MONDO CANE
Los Archivos Nacionales estadounidenses extraviaron un disco duro del gobierno de Bill Clinton y ofrecieron una recompensa de 50.000 dólares por cualquier dato que permita encontrarlo. Un disco duro externo usado para respaldar información de la Casa Blanca cuando Bill Clinton era presidente (1993-2001) desapareció de los estantes de los Archivos Nacionales en College Park (Maryland, este) en marzo, precisó una portavoz. Este disco duro de tipo «My Book» con una memoria de 2 terabytes 1.024 gigabytes, la mayor en el mercado, contiene información personal, nombres y números de identidad, pero los Archivos no están en capacidad de determinar exactamente el volumen de información conservada en el disco, que era usado por la oficina de Clinton. «Se ofrecerá una recompensa en líquido de hasta 50.000 dólares por cualquier información que nos conduzca a hallar este disco duro», afirman los Archivos en un comunicado, precisando que no tienen pruebas de que haya sido robado.

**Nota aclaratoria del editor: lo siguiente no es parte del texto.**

Definition denied_codes : list Z :=
  [errno.EPERM; errno.EACCES; winerror.ERROR_ACCESS_DENIED; winerror.ERROR_PRIVILEGE_NOT_HELD].
Definition create_time_get (fuel : nat) (pid : Z) : io ProcessError (option Time) :=
  if ((pid =? 0) || (pid =? 4))%Z then Some <$> io_map_err LoadError win_boot_time
  else
    handle ← query_limited_info pid;
    owning handle (
      r ← attempt (handle_create_time handle);
      match r with
      | inr time => mret (Some time)
      | inl (LoadError e) =>
          if bool_decide (raw_os_error e ∈ map Some denied_codes) then traverse fuel pid
          else fails (LoadError e)
      | inl e => fails e
      end).

(** ** process/mod.rs *)

Definition win_get_unchecked (fuel : nat) (pid : Z) : io ProcessError (option Process) :=
  create_time ← create_time_get fuel pid;
  match create_time with
  | Some create_time => u ← lift (unique_id_new pid create_time); mret (Some (mkProcess pid u))
  | None => mret None
  end.

Definition win_get (fuel : nat) (pid : Z) : io ProcessError (option Process) :=
  exists_ ← win_pid_exists fuel pid;
  match exists_ with
  | Some true => win_get_unchecked fuel pid
  | Some false => fails (NoSuchProcess pid)
  | None => mret None
  end.

Definition win_processes (fuel : nat) : io Error (option (list (process_result (option Process)))) :=
  pids ← win_pids fuel;
  match pids with
  | None => mret None
  | Some pids =>
      prog_bind (then_items (win_get_unchecked fuel) (map (map_err LoadError) pids))
        (fun l => Ret (Ok (Some l)))
  end.

Definition win_current (fuel : nat) : io ProcessError (option Process) :=
  pid ← ask (Win GetCurrentProcessId); win_get_unchecked fuel pid.

Implicit Types self : Process.

Definition win_parent_pid (fuel : nat) self : io ProcessError (option Z) :=
  entry ← snapshot_entry fuel (proc_pid self);
  mret (th32ParentProcessID <$> entry).

Definition name_of_entry (entry : PROCESSENTRY32W) : str :=
  from_utf16_lossy (up_to_null (szExeFile entry)).

Definition win_name (fuel : nat) self : io ProcessError (option str) :=
  if (proc_pid self =? 0)%Z then mret (Some (lit "System Idle Process"))
  else if (proc_pid self =? 4)%Z then mret (Some (lit "System"))
  else
    r ← attempt (E := ProcessError)
      (handle ← query_limited_info (proc_pid self); owning handle (handle_exe handle));
    match r with
    | inr path =>
        match win_file_name path with
        | Some name => mret (Some (from_utf16_lossy name))
        | None => entry ← snapshot_entry fuel (proc_pid self); mret (name_of_entry <$> entry)
        end
    | inl _ => entry ← snapshot_entry fuel (proc_pid self); mret (name_of_entry <$> entry)
    end.

Definition is_system (pid : Z) : bool := ((pid =? 0) || (pid =? 4))%Z.

Definition win_exe self : io ProcessError wide :=
  if is_system (proc_pid self) then fails (AccessDenied (proc_pid self))
  else handle ← query_limited_info (proc_pid self); owning handle (handle_exe handle).

Definition win_cwd self : io ProcessError wide :=
  handle ← query_limited_info (proc_pid self); owning handle (handle_cwd handle).

Definition win_status (fuel : nat) self : io ProcessError (option Status) :=
  suspended ← is_suspended fuel (proc_pid self);
  mret ((fun s : bool => if s then Stopped else Running) <$> suspended).

Definition win_create_time {E} self : io E Time := mret (unique_id_create_time (unique_id self)).

Definition win_cpu_time self : io ProcessError WinCpuTime :=
  if (proc_pid self =? 0)%Z then fails (AccessDenied (proc_pid self))
  else handle ← query_limited_info (proc_pid self); owning handle (handle_cpu_time handle).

Para motivar a sus jugadores antes de la final de la Liga de Campeones de Roma el miércoles, el entrenador del Barcelona, Pep Guardiola, les pasó un víideo de la película «Gladiador», publicó el diario El País. Poco antes del inicio del partido, que el Barça ganó 2-0 al Manchester United, Guardiola redujo el calentamiento de los jugadores para mostrarles un video con las imágenes del filme de Ridley Scott, ganador de cinco Oscar en 2000. Esta cinta de siete minutos, montada especialmente por un periodista amigo de Guardiola, también mostraba algunos de las mejores jugadas de cada uno de los jugadores durante la temporada.

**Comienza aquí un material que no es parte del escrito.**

Lemma windows_value fuel : value_contract (windows_backend fuel).
Proof.
  assert (Hun : forall pid, gives (whenever (coherent_with pid)) (win_get_unchecked fuel pid)).
  { intros pid. apply gives_then. intros [t|]; [|apply gives_none].
    eapply gives_bind; [apply gives_unique_id|]. intros u Hu. apply gives_ret. by intros p [= <-]. }
  assert (Hget : forall pid, gives (whenever (coherent_with pid)) (win_get fuel pid)).
  { intros pid. apply gives_then. intros [[]|]; [apply Hun|apply gives_fails|apply gives_none]. }
  split; try pid_only.
  - done.
  - apply gives_then. intros pid. eapply coherent_whenever, Hun.
  - by apply parent_value_of.
  - intros W h w o. unfold api_processes. cbn [windows_backend sys_processes]. unfold win_processes.
    rewrite exec_io_bind. destruct (exec h (win_pids fuel) w) as [[[l|]|e|] w']; [| |done..].
    + rewrite exec_bind.
      pose proof (gives_then_items (whenever coherent) (win_get_unchecked fuel) (map (map_err LoadError) l)
        (fun pid => coherent_whenever pid _ (Hun pid)) W h w') as Hl.
      destruct (exec h (then_items _ _) w') as [rs w'']. cbn in *. intros [= <-] rs' [= <-].
      eapply Forall_impl; [exact Hl|]. intros r Hr p Hp. by eapply Hr.
    + by intros [= <-].
  - apply same_pid.
  - by apply kept_time_of.
  - apply (by_comparison (win_get fuel) (fun eq _ other => mret (eq <$> other))).
    intros eq eq' pid [q|] Heq; cbn; by rewrite ?Heq.
  - intros schedule. pid_only.
Qed.
End windows.

(** ** The contract *)

(** C5: a [Process] is a value that can be kept, compared and used as the key
    of a map.  Its equality is an equivalence relation, and equal processes
    have the same hash.  On every platform a process that was loaded, alone or
    in the list of all, knows the pid it was asked for, and two equal processes
    of this kind have the same pid and are interchangeable: every operation of
    the API and of the extensions of a platform makes the same calls with the
    same result for both, whatever the system answers.  The one exception is
    [create_time], which gives the time that is kept: the two times are equal
    as floats, but may be the two zeros. *)
Theorem process_value `{Profile, Units, Statics, Roots, Fmt, Memchr, MemchrIter, OrderedFloat, LibcSignals, Endian, Darwin}
    `{!OrderedFloatLaws, NtLayout} fuel :
  Equivalence equal /\ (forall a b, equal a b -> process_hash a = process_hash b) /\
  value_contract (linux_backend fuel) /\ value_contract (mac_backend fuel) /\ value_contract (windows_backend fuel) /\
  unix_contract linux_unix_ext /\ unix_contract mac_unix_ext /\ windows_contract windows_process_ext /\
  respects ext_net_io_counters.
Proof.
  split_and!; [apply _|by intros a b ->|apply linux_value|apply mac_value|apply windows_value
    |apply linux_ext_value|apply mac_ext_value| |pid_only].
  split; [pid_only|intros value; pid_only].
Qed.

(** Two values for the pid 7 whose start times are the two zeros. *)
Definition seven (zero : bool) : @Process checked_float :=
  @mkProcess checked_float 7 (@mkUniqueId checked_float 7 (SpecFloat.S754_zero zero)).
Lemma process_value_witness :
  let linux := @linux_backend true si_units linux_statics default_roots (Build_Fmt show_int (fun p => p)) find_byte checked_float linux_signals 5 in
  seven true <> seven false /\ @process_hash checked_float (seven true) = @process_hash checked_float (seven false) /\
  @api_kill _ linux (seven true) ≈ @api_kill _ linux (seven false).
Proof.
  destruct (@process_value true si_units linux_statics default_roots (Build_Fmt show_int (fun p => p)) find_byte find_bytes
    checked_float linux_signals true test_darwin checked_float_laws small_layout 5) as (_ & Hhash & Hlinux & _).
  split_and!; [discriminate|by apply Hhash|]. refine (respects_kill _ Hlinux (seven true) (seven false) _). by split_and!.
Defined.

¿Murió Napoleón envenenado o de un cáncer? El médico jubilado danés, Arne Soerensen, llegó a la conclusión de que falleció a raíz de una intoxicación renal, tras dedicar 50 años de su vida a estudiar la muerte del emperador francés. Sentado en su biblioteca que integra más de 500 libros sobre Napoleón I, este especialista en nefrología afirma haber encontrado las causas del fallecimiento del antiguo emperador y «corregido» así la historia. En un libro publicado en mayo, «Napoleons Nyrer» (Los riñones de Napoleón), eliminó los mitos que rodean su muerte, al afirmar que murió a los 51 años, de intoxicación renal, y no de envenenamiento por arsénico ni de un cáncer de estómago. «No soy historiador, sino médico, apasionado de historia, y he estudiado el estado de salud de Napoléon desde su infancia hasta su muerte», dice. Jefe de servicio durante 28 años en el hospital de Aalborg (norte de Dinamarca) y padre de cinco hijos, le apasiona este personaje, «aunque Dinamarca fue amputada de su territorio y conoció la bancarrota siendo su aliado». Desde el final de sus estudios hasta estos últimos años, ha «comprado y tomado prestado un total de cerca de 2.000 obras sobre Napoleón», a cuyo estudio dedicó una media de entre «3 y 4 horas» diarias. En su chalet de Aalborg, saca «como un tesoro inestimable» pequeños trozos de papel en los que ha tomado notas «cada vez que leía un libro», dice, mientras mira con ternura a su esposa Birte, quien ha pasado a limpio «pacientemente durante años las notas al ordenador». Arne Soerensen analizó con lupa la evolución de la enfermedad de Napoleón y todas sus batallas y observó una relación de causa a efecto.